## Task material

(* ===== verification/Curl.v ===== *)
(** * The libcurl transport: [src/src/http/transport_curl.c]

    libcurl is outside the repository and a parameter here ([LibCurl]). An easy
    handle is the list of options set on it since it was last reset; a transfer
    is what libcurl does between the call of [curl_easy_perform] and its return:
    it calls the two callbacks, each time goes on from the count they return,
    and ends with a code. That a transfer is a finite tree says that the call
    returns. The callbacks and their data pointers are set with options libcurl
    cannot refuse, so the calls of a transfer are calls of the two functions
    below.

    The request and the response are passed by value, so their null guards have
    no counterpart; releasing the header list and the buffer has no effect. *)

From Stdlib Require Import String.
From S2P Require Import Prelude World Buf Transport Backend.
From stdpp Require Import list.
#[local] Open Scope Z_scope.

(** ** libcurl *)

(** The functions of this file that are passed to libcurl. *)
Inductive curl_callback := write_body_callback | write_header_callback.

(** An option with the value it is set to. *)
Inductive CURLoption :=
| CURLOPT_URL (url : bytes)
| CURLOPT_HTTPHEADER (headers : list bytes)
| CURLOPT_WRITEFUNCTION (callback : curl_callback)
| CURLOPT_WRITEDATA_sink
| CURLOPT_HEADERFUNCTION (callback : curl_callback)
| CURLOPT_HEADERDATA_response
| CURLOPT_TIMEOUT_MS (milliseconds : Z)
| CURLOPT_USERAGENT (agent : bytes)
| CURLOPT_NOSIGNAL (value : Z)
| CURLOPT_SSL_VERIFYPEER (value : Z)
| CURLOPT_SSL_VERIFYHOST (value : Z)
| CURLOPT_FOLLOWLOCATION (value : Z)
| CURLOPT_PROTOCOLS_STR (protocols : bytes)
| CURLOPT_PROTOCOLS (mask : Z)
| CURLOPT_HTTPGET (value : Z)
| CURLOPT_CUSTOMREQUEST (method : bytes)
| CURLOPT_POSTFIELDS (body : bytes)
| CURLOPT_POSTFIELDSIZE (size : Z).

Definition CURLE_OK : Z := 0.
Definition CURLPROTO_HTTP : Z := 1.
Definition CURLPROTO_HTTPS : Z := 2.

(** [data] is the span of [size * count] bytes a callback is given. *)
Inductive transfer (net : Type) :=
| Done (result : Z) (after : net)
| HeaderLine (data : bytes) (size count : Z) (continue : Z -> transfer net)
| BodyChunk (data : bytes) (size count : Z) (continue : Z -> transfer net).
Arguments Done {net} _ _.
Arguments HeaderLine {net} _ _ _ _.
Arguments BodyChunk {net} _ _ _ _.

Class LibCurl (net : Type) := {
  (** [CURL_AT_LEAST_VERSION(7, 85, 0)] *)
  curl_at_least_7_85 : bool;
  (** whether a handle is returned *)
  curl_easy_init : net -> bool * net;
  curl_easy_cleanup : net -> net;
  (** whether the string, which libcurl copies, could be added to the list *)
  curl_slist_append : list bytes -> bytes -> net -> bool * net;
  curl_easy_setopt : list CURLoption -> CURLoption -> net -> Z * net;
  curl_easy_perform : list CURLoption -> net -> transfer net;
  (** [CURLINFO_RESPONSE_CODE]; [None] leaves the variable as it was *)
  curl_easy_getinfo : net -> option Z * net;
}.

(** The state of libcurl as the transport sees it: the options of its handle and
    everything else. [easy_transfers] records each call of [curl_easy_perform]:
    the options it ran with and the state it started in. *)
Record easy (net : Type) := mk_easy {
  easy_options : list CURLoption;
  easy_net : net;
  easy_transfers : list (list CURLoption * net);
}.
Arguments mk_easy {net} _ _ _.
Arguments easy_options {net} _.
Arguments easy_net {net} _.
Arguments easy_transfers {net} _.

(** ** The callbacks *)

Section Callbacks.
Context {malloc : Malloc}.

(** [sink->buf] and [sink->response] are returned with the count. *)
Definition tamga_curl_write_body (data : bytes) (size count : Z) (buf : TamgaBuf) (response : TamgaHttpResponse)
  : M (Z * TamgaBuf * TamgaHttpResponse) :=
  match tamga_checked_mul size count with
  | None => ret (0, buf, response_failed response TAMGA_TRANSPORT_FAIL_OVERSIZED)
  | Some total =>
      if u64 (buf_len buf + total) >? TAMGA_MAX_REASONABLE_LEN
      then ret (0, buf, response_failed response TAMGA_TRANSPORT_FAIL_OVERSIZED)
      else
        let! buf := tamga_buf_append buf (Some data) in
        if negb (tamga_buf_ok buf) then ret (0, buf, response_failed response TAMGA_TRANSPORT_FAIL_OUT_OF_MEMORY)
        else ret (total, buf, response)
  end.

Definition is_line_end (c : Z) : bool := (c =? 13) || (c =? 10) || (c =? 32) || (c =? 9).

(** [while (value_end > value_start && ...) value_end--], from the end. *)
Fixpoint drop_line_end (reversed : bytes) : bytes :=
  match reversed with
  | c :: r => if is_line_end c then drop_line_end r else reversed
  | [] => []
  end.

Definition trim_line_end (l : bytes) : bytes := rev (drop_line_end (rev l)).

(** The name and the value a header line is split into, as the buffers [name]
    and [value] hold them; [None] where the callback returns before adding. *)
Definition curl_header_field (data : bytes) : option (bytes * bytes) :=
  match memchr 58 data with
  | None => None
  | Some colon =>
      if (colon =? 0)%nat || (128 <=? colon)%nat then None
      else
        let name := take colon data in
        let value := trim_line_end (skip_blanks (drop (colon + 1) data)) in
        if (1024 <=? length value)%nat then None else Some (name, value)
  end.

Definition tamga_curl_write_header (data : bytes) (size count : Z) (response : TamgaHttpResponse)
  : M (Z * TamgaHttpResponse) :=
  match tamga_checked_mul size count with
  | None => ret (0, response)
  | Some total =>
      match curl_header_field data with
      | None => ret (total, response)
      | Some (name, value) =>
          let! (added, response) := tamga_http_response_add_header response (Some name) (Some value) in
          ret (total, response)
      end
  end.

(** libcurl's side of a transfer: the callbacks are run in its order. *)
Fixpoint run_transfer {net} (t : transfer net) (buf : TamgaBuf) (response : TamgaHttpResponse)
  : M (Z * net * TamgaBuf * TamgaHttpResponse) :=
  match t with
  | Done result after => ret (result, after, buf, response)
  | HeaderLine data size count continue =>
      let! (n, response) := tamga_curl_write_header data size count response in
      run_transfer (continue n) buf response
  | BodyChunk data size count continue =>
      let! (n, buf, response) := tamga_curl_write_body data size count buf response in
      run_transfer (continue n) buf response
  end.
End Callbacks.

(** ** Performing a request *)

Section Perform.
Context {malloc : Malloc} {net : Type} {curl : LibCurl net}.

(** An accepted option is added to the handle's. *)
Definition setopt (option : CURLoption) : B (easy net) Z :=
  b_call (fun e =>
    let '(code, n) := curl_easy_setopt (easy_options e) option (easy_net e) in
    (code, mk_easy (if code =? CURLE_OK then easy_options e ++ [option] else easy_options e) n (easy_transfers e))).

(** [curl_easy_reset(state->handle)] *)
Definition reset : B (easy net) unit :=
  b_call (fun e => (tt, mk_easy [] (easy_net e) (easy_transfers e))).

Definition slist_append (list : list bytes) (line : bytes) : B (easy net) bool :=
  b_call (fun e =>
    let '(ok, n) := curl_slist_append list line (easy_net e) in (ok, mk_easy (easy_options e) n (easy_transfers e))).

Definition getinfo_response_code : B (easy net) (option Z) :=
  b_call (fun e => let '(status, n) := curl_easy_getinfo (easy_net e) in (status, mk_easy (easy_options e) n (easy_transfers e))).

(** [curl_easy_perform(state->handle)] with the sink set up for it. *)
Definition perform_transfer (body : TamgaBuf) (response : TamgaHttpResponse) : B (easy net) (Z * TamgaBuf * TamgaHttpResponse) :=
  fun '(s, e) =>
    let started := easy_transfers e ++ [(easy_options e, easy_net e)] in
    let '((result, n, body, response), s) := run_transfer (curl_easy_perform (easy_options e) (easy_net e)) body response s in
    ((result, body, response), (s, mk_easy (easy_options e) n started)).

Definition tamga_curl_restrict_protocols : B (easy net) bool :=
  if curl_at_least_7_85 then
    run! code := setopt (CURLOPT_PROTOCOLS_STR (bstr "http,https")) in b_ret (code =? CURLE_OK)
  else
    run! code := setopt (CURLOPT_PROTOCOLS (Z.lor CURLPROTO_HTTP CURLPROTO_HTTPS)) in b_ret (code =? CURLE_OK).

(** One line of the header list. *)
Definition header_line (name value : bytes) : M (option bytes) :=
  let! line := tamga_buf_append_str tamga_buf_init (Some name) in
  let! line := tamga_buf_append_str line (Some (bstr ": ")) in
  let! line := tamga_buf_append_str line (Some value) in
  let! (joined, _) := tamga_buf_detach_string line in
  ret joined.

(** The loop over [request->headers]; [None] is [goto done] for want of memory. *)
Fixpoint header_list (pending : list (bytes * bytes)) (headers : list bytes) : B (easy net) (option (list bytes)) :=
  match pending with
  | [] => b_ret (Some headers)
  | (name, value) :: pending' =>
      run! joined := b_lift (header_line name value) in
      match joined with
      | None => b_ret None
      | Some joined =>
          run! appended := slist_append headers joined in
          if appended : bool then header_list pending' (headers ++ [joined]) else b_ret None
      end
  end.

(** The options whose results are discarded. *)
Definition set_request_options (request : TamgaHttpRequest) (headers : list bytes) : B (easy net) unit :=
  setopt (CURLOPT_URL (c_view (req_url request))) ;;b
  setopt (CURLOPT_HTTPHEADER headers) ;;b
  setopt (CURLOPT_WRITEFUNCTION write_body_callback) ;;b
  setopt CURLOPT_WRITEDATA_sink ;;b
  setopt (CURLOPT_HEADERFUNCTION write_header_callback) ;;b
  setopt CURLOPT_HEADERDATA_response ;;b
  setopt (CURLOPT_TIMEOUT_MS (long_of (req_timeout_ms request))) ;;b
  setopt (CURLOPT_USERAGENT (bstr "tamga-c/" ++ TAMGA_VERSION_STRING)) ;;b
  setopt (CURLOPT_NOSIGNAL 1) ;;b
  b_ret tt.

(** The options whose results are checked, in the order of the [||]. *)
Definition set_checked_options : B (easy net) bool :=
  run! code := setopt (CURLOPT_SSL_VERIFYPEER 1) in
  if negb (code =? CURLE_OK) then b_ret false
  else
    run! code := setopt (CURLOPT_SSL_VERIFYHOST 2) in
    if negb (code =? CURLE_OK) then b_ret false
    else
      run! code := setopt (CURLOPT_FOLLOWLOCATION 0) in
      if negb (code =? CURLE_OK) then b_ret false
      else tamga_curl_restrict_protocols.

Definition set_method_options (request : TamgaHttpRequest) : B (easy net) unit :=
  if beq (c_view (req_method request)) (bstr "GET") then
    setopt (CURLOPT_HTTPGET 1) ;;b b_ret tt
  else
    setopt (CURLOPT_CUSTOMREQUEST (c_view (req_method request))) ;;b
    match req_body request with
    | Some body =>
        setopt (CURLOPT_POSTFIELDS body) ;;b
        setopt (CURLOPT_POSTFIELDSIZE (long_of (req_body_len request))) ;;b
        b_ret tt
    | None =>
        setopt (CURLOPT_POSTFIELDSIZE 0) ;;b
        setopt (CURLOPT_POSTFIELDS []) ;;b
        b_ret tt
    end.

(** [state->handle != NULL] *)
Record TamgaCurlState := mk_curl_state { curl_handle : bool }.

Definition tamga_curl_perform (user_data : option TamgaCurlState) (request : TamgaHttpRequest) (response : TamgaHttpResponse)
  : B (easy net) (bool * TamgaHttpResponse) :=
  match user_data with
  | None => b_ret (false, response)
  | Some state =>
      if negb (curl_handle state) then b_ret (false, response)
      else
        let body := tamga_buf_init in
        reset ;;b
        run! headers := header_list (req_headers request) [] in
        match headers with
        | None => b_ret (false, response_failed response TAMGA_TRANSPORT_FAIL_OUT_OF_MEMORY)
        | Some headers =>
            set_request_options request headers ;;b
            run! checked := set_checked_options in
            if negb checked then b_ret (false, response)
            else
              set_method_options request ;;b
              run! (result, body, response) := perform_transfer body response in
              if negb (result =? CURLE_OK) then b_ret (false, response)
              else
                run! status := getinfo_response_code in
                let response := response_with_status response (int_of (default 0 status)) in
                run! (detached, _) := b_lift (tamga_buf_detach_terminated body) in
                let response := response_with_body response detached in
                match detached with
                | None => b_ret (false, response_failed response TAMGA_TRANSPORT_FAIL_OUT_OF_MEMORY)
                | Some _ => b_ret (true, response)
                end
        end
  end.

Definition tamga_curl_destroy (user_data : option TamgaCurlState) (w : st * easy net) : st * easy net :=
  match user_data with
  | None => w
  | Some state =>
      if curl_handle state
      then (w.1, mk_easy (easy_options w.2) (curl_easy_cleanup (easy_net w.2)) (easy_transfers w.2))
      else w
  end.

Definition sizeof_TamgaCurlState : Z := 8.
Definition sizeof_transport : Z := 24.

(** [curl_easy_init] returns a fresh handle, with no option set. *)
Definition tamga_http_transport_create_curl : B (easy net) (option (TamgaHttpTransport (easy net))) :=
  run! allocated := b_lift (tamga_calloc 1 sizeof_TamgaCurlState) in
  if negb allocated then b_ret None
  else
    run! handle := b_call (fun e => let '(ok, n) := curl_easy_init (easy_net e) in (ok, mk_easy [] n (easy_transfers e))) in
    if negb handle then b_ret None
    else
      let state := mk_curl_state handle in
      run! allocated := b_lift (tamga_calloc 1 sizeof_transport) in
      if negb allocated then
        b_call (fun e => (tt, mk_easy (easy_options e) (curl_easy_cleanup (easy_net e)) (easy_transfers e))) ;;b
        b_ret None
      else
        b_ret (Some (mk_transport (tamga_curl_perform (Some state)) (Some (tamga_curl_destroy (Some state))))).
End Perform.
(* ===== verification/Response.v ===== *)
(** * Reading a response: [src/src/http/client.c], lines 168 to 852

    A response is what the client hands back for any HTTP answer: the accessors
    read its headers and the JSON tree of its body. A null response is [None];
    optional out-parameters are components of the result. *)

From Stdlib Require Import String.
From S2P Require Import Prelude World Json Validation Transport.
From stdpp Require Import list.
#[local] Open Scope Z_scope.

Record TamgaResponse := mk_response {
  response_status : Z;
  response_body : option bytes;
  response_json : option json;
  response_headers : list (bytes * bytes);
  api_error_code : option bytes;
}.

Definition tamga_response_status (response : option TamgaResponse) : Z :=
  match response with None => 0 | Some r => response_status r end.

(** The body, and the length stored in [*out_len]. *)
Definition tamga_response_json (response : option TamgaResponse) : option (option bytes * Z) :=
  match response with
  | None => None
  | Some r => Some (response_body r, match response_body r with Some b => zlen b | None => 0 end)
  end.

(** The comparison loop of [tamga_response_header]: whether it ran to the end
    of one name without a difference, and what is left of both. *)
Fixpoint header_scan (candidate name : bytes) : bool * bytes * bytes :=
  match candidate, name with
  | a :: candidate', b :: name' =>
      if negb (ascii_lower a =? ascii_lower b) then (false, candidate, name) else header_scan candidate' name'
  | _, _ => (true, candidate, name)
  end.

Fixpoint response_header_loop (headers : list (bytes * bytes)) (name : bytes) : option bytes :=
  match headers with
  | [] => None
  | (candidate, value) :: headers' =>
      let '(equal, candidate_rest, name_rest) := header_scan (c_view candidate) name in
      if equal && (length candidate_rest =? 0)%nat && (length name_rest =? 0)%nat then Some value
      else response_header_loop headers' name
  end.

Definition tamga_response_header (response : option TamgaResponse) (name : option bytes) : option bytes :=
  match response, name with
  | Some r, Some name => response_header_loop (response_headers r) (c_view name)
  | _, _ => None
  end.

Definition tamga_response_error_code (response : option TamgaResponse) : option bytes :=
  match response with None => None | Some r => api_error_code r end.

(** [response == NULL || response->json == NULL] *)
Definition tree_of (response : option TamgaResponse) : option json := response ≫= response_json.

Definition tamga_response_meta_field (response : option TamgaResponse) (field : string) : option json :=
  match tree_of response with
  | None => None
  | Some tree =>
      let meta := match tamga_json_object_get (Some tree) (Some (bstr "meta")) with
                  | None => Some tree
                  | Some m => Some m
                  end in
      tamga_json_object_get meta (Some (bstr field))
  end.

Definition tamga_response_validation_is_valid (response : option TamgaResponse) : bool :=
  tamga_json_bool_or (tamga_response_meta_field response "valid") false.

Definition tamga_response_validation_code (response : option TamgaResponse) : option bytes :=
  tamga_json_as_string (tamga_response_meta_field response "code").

## Your objective
Each line in which the string "allocated" is found must be copied from the data.

## Exercise response
  run! allocated := b_lift (tamga_calloc 1 sizeof_TamgaCurlState) in
  if negb allocated then b_ret None
      run! allocated := b_lift (tamga_calloc 1 sizeof_transport) in
      if negb allocated then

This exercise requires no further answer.